[jira] [Updated] (KAFKA-9988) Log incorrectly reports task has failed when task takes too long to shutdown

Sanjana Kaundinya (Jira) Wed, 13 May 2020 13:43:32 -0700


     [ 
https://issues.apache.org/jira/browse/KAFKA-9988?page=com.atlassian.jira.plugin.system.issuetabpanels:all-tabpanel
 ]


Sanjana Kaundinya updated KAFKA-9988:
-------------------------------------
    Description: 
If the OffsetStorageReader is closed while the task is trying to shutdown, and 
the task is trying to access the offsets from the OffsetStorageReader, then we 
see the following in the logs.

{code:java}
[2020-05-05 05:28:58,937] ERROR WorkerSourceTask{id=connector-18} Task threw an 
uncaught and unrecoverable exception 
(org.apache.kafka.connect.runtime.WorkerTask)
org.apache.kafka.connect.errors.ConnectException: Failed to fetch offsets.
        at 
org.apache.kafka.connect.storage.OffsetStorageReaderImpl.offsets(OffsetStorageReaderImpl.java:114)
        at 
org.apache.kafka.connect.storage.OffsetStorageReaderImpl.offset(OffsetStorageReaderImpl.java:63)
        at 
org.apache.kafka.connect.runtime.WorkerSourceTask.execute(WorkerSourceTask.java:205)
        at 
org.apache.kafka.connect.runtime.WorkerTask.doRun(WorkerTask.java:175)
        at org.apache.kafka.connect.runtime.WorkerTask.run(WorkerTask.java:219)
        at 
java.util.concurrent.Executors$RunnableAdapter.call(Executors.java:511)
        at java.util.concurrent.FutureTask.run(FutureTask.java:266)
        at 
java.util.concurrent.ThreadPoolExecutor.runWorker(ThreadPoolExecutor.java:1142)
        at 
java.util.concurrent.ThreadPoolExecutor$Worker.run(ThreadPoolExecutor.java:617)
        at java.lang.Thread.run(Thread.java:745)
Caused by: org.apache.kafka.connect.errors.ConnectException: Offset reader 
closed while attempting to read offsets. This is likely because the task was 
been scheduled to stop but has taken longer than the graceful shutdown period 
to do so.
        at 
org.apache.kafka.connect.storage.OffsetStorageReaderImpl.offsets(OffsetStorageReaderImpl.java:103)
        ... 14 more
[2020-05-05 05:28:58,937] ERROR WorkerSourceTask{id=connector-18} Task is being 
killed and will not recover until manually restarted 
(org.apache.kafka.connect.runtime.WorkerTask)
{code}

This is a bit misleading, because the task is already on its way of being 
shutdown, and doesn't actually need manual intervention to be restarted.
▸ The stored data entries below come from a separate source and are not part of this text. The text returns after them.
(** * Shallow embedding of [scripts/import_meta_csv.py]

    The loader reads advertising rows and, per row, resolves the dimension
    keys with "get or create" queries, deletes the fact row of the row's grain
    and inserts the new one, then commits; a [pyodbc.Error] rolls the row
    back and the loop continues.

    Model of the storage collaborator (SQL Server through pyodbc, with
    [autocommit=False]):
    - every table is a list of rows in insertion order; [fetchone] after a
      [SELECT] returns the first matching row;
    - the connection keeps the last committed database and the working one;
      [commit] copies the working one over the committed one, [rollback]
      the other way round;
    - [IDENTITY] counters are not transactional (as in SQL Server): they live
      beside the two databases and a rollback does not bring them back;
    - the driver may fail on any statement: [fault t] is the error message
      of the [t]-th statement sent on the connection, if it fails. A failed
      statement changes nothing. *)

From Stdlib Require Import ZArith List String Ascii Bool Lia.
Import ListNotations.
Open Scope Z_scope.

(** ** Values *)

(** A nullable SQL text value: [None] is [NULL] (Python [None]). *)
Definition text := option string.

(** SQL [=] between nullable values: [NULL] never compares equal, so the
    predicate [col = ?] is not satisfied when either side is [NULL]. *)
Definition sql_eq (a b : text) : bool :=
  match a, b with
  | Some x, Some y => String.eqb x y
  | _, _ => false
  end.

(** A calendar date of Python's [datetime] ([full_date.year], [.month],
    [.day]). *)
Record date := mkdate { year : Z; month : Z; day : Z }.

Definition is_leap (y : Z) : bool :=
  (Z.eqb (y mod 4) 0 && negb (Z.eqb (y mod 100) 0)) || Z.eqb (y mod 400) 0.

Definition days_in_month (y m : Z) : Z :=
  match m with
  | 2 => if is_leap y then 29 else 28
  | 4 | 6 | 9 | 11 => 30
  | _ => 31
  end.

(** The values a [datetime] can hold ([MINYEAR = 1], [MAXYEAR = 9999]). *)
Definition valid_date (d : date) : Prop :=
  1 <= year d <= 9999 /\ 1 <= month d <= 12 /\
  1 <= day d <= days_in_month (year d) (month d).

(** [date.toordinal()] as in CPython's [datetime.py]. *)
Definition days_before_year (y : Z) : Z :=
  let y1 := y - 1 in y1 * 365 + y1 / 4 - y1 / 100 + y1 / 400.

Fixpoint days_before_month_aux (y : Z) (k : nat) : Z :=
  match k with
  | O => 0
  | S k' => days_before_month_aux y k' + days_in_month y (Z.of_nat k)
  end.

Definition days_before_month (y m : Z) : Z :=
  days_before_month_aux y (Z.to_nat (m - 1)).

Definition toordinal (d : date) : Z :=
  days_before_year (year d) + days_before_month (year d) (month d) + day d.

(** [datetime.weekday()]: Monday is 0. *)
Definition weekday (d : date) : Z := (toordinal d + 6) mod 7.

(** A value of the [FullDate] column after [read_csv(parse_dates=...)]:
    a timestamp, or [NaT] for an empty or unparsable cell. *)
Inductive timestamp := TS (d : date) | NaT.

(** ** Formatting and parsing of decimal numbers *)

Definition digit_char (n : Z) : ascii := ascii_of_nat (48 + Z.to_nat n).

(** [n] written with at least [w] digits, zero padded ([%04d]-like); used
    for [%Y], [%m] and [%d], whose values always fit their width. *)
Fixpoint zpad (w : nat) (n : Z) : string :=
  match w with
  | O => EmptyString
  | S w' => zpad w' (n / 10) ++ String (digit_char (n mod 10)) EmptyString
  end.

(** [full_date.strftime("%Y%m%d")]; [NaT.strftime] raises [ValueError]. *)
Definition strftime_Ymd (d : date) : string :=
  zpad 4 (year d) ++ zpad 2 (month d) ++ zpad 2 (day d).

Definition char_digit (c : ascii) : option Z :=
  let n := Z.of_nat (nat_of_ascii c) in
  if (48 <=? n) && (n <=? 57) then Some (n - 48) else None.

Fixpoint parse_digits (s : string) (acc : Z) : option Z :=
  match s with
  | EmptyString => Some acc
  | String c s' =>
      match char_digit c with
      | Some k => parse_digits s' (acc * 10 + k)
      | None => None
      end
  end.

(** Python's [int(s)] on a string of ASCII digits; [None] is the
    [ValueError] it raises otherwise. *)
Definition py_int (s : string) : option Z :=
  match s with
  | EmptyString => None
  | _ => parse_digits s 0
  end.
We can 
see that as later on in the logs we see that it throws another unrecoverable 
exception.

{code:java}
[2020-05-05 05:40:39,361] ERROR WorkerSourceTask{id=connector-18} Task threw an 
uncaught and unrecoverable exception 
(org.apache.kafka.connect.runtime.WorkerTask)
{code}

If we know a task is on its way of shutting down, we should not throw a 
ConnectException and instead log a warning so that we don't log false negatives.


  was:
If the OffsetStorageReader is closed while the task is trying to shutdown, and 
the task is trying to access the offsets from the OffsetStorageReader, then we 
see the following in the logs.

{code:java}
[2020-05-05 05:28:58,937] ERROR WorkerSourceTask{id=replicator-18} Task threw 
an uncaught and unrecoverable exception 
(org.apache.kafka.connect.runtime.WorkerTask)
org.apache.kafka.connect.errors.ConnectException: Failed to fetch offsets.
        at 
org.apache.kafka.connect.storage.OffsetStorageReaderImpl.offsets(OffsetStorageReaderImpl.java:114)
        at 
org.apache.kafka.connect.storage.OffsetStorageReaderImpl.offset(OffsetStorageReaderImpl.java:63)
        at 
org.apache.kafka.connect.runtime.WorkerSourceTask.execute(WorkerSourceTask.java:205)
        at 
org.apache.kafka.connect.runtime.WorkerTask.doRun(WorkerTask.java:175)
        at org.apache.kafka.connect.runtime.WorkerTask.run(WorkerTask.java:219)
        at 
java.util.concurrent.Executors$RunnableAdapter.call(Executors.java:511)
        at java.util.concurrent.FutureTask.run(FutureTask.java:266)
        at 
java.util.concurrent.ThreadPoolExecutor.runWorker(ThreadPoolExecutor.java:1142)
        at 
java.util.concurrent.ThreadPoolExecutor$Worker.run(ThreadPoolExecutor.java:617)
        at java.lang.Thread.run(Thread.java:745)
Caused by: org.apache.kafka.connect.errors.ConnectException: Offset reader 
closed while attempting to read offsets. This is likely because the task was 
been scheduled to stop but has taken longer than the graceful shutdown period 
to do so.
        at 
org.apache.kafka.connect.storage.OffsetStorageReaderImpl.offsets(OffsetStorageReaderImpl.java:103)
        ... 14 more
[2020-05-05 05:28:58,937] ERROR WorkerSourceTask{id=replicator-18} Task is 
being killed and will not recover until manually restarted 
(org.apache.kafka.connect.runtime.WorkerTask)
{code}

This is a bit misleading, because the task is already on its way of being 
shutdown, and doesn't actually need manual intervention to be restarted. We can 
see that as later on in the logs we see that it throws another unrecoverable 
exception.

{code:java}
[2020-05-05 05:40:39,361] ERROR WorkerSourceTask{id=replicator-18} Task threw 
an uncaught and unrecoverable exception 
(org.apache.kafka.connect.runtime.WorkerTask)
{code}

If we know a task is on its way of shutting down, we should not throw a 
ConnectException and instead log a warning so that we don't log false negatives.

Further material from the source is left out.